What the task asks = Nothing but the lines from the one containing "Inductive JSON : Type" through the one containing "id := p_id props;", both included, should be given again, each exactly as written below.

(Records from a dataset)
· · · · ·

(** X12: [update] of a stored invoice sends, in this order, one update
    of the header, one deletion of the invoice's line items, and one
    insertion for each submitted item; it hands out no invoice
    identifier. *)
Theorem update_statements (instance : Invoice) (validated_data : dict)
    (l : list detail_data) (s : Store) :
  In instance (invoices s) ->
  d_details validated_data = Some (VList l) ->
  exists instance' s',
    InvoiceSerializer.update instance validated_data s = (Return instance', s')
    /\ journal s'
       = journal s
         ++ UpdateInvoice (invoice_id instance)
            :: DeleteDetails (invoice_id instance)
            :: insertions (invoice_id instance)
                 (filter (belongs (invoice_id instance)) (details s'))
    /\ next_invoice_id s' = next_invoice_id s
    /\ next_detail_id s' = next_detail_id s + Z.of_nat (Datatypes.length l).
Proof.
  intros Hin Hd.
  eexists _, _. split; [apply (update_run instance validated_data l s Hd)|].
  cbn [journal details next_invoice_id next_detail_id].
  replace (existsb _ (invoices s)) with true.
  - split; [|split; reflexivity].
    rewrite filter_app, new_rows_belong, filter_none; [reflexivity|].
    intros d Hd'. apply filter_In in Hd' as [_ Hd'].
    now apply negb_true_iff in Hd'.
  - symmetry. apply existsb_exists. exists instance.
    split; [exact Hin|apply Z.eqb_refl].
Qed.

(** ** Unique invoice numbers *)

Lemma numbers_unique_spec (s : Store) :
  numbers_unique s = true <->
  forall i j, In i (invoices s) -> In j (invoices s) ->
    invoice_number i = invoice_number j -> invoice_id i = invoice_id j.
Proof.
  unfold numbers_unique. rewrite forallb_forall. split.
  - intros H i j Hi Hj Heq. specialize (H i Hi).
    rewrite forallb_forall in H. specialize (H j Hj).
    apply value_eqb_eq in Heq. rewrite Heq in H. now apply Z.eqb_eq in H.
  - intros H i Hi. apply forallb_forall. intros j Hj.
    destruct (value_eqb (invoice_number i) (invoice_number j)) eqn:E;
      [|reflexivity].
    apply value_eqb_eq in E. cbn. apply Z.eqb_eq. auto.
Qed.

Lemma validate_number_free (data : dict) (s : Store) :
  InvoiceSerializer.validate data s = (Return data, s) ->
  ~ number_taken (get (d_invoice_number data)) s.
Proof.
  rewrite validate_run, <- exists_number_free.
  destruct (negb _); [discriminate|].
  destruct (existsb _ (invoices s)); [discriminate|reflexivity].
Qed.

· · · · ·

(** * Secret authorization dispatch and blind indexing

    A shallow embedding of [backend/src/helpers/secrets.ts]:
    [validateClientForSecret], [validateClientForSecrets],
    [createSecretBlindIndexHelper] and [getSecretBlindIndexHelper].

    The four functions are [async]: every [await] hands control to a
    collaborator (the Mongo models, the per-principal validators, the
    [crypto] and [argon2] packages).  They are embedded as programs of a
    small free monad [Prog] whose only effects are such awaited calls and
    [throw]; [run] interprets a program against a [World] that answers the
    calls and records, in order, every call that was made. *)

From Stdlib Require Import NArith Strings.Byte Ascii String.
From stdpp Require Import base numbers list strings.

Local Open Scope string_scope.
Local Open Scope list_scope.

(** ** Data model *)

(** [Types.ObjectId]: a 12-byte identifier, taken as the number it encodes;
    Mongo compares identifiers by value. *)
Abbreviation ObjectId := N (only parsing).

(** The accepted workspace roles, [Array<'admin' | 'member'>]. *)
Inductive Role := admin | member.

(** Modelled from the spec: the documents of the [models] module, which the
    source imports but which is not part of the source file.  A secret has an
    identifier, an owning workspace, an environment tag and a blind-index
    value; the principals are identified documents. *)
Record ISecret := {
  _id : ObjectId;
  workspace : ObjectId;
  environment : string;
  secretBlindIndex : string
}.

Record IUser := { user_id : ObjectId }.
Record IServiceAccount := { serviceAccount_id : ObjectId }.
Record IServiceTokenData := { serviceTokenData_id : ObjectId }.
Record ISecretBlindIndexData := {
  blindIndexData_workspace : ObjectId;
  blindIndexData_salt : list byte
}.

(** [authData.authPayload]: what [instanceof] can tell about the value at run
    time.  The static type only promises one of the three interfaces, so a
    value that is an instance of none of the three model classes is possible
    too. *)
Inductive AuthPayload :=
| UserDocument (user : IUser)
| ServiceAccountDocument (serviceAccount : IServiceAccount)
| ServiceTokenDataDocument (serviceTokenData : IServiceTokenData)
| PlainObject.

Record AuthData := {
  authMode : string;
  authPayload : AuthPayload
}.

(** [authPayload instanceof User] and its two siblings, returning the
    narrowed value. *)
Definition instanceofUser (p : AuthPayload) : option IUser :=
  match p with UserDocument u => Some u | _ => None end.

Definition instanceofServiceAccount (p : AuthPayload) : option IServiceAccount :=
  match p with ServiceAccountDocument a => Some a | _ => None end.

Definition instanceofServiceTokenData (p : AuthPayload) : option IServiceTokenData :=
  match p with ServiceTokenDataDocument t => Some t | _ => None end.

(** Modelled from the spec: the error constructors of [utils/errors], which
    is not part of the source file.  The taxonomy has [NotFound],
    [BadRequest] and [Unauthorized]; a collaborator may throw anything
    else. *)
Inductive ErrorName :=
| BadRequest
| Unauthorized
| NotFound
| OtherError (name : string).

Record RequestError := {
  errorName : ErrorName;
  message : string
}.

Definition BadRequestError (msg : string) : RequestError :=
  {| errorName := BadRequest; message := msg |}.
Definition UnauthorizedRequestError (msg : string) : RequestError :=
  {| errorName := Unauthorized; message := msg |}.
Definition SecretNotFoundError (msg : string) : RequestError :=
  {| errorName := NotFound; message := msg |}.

· · · · ·

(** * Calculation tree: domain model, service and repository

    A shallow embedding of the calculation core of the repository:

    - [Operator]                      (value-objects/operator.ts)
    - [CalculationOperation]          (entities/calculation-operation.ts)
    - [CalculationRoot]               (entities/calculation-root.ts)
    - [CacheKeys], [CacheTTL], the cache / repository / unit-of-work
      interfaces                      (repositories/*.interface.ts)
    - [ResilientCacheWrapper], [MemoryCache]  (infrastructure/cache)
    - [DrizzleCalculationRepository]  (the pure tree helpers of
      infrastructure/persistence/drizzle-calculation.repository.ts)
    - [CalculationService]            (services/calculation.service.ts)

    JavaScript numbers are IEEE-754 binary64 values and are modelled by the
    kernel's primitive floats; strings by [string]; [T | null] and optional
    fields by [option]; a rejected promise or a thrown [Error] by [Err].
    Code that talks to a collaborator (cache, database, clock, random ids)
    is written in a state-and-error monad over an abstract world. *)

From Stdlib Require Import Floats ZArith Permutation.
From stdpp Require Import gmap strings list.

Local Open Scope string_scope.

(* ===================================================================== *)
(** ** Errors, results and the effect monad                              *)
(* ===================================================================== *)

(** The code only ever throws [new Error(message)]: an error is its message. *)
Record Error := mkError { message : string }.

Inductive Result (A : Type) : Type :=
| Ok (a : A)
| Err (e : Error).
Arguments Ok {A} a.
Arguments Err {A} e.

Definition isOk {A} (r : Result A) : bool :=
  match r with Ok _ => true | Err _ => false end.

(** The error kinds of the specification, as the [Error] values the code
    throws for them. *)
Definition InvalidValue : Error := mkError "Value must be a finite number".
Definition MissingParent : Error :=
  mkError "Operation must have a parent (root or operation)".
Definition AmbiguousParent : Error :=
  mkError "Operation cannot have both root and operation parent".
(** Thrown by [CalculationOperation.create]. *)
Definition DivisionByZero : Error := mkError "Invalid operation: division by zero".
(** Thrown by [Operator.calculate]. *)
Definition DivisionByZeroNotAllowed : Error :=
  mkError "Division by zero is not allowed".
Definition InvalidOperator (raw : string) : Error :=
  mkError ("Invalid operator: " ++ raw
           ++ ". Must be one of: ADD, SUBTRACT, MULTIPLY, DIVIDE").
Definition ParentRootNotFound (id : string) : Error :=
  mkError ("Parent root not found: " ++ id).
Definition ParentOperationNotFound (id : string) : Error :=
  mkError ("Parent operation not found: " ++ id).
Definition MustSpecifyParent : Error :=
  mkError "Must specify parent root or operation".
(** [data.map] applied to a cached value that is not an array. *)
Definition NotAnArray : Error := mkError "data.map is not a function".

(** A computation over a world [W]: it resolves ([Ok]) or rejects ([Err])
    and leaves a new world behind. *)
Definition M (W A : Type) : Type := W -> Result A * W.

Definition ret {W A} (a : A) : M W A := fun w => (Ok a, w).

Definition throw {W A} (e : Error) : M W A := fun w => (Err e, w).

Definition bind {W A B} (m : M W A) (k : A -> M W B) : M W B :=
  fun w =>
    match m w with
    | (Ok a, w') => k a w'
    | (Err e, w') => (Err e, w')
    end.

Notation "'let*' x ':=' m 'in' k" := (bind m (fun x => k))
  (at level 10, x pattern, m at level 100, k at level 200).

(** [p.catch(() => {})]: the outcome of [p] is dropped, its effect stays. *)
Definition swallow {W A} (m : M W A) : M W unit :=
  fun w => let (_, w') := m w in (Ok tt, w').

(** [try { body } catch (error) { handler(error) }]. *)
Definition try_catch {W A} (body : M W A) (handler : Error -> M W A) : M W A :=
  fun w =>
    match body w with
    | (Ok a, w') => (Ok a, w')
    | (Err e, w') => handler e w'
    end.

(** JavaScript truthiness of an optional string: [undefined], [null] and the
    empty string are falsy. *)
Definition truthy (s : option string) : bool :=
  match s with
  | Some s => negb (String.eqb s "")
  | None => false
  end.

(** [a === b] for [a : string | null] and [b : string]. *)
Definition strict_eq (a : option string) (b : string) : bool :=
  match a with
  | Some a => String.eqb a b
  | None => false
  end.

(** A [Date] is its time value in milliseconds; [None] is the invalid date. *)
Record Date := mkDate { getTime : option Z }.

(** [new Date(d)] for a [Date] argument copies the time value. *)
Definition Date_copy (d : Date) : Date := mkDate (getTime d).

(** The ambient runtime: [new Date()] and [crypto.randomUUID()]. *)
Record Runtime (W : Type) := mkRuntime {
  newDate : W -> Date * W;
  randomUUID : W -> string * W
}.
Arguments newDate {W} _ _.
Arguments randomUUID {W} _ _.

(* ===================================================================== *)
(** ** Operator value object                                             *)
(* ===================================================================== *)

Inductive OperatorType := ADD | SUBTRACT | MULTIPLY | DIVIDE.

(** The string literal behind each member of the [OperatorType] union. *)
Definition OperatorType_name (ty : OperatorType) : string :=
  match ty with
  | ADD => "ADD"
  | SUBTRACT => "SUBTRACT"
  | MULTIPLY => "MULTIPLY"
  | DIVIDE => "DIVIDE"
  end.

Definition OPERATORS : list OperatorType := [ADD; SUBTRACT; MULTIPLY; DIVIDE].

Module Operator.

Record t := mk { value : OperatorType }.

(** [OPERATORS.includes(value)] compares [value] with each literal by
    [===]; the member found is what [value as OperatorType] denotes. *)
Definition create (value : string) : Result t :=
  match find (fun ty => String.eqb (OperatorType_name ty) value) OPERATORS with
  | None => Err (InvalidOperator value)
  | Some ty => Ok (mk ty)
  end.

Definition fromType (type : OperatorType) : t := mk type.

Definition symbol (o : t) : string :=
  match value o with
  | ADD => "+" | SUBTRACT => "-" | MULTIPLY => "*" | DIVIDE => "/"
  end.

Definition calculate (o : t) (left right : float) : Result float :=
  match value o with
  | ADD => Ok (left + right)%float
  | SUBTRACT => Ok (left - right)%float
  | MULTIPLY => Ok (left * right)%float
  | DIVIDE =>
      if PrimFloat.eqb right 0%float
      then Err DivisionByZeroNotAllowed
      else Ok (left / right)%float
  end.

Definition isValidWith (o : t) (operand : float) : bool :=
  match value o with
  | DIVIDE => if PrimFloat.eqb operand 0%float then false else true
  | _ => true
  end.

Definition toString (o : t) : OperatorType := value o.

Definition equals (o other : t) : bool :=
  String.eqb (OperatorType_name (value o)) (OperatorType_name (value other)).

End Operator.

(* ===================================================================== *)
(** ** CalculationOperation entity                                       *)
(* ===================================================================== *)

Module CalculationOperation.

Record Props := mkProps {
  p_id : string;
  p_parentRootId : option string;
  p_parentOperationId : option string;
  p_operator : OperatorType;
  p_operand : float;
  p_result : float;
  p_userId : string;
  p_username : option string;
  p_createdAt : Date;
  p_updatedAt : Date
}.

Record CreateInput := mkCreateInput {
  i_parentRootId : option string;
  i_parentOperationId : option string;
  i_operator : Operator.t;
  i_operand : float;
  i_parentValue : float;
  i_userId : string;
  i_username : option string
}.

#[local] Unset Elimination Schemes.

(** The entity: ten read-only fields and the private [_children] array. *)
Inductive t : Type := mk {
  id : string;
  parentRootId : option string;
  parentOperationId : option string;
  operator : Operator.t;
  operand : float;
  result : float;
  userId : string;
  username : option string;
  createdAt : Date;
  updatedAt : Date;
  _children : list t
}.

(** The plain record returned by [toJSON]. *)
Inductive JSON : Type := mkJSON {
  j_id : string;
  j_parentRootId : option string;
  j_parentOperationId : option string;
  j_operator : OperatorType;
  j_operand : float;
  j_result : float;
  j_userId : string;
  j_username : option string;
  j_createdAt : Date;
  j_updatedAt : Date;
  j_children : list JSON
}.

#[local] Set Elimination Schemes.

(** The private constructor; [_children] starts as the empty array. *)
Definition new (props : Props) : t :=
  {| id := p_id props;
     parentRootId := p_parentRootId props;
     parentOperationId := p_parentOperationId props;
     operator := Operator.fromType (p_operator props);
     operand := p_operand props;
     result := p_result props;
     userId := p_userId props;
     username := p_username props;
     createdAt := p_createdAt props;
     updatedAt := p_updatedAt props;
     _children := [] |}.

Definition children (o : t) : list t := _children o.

· · · · ·

Output of the task =
Inductive JSON : Type := mkJSON {
  j_id : string;
  j_parentRootId : option string;
  j_parentOperationId : option string;
  j_operator : OperatorType;
  j_operand : float;
  j_result : float;
  j_userId : string;
  j_username : option string;
  j_createdAt : Date;
  j_updatedAt : Date;
  j_children : list JSON
}.

#[local] Set Elimination Schemes.

(** The private constructor; [_children] starts as the empty array. *)
Definition new (props : Props) : t :=
  {| id := p_id props;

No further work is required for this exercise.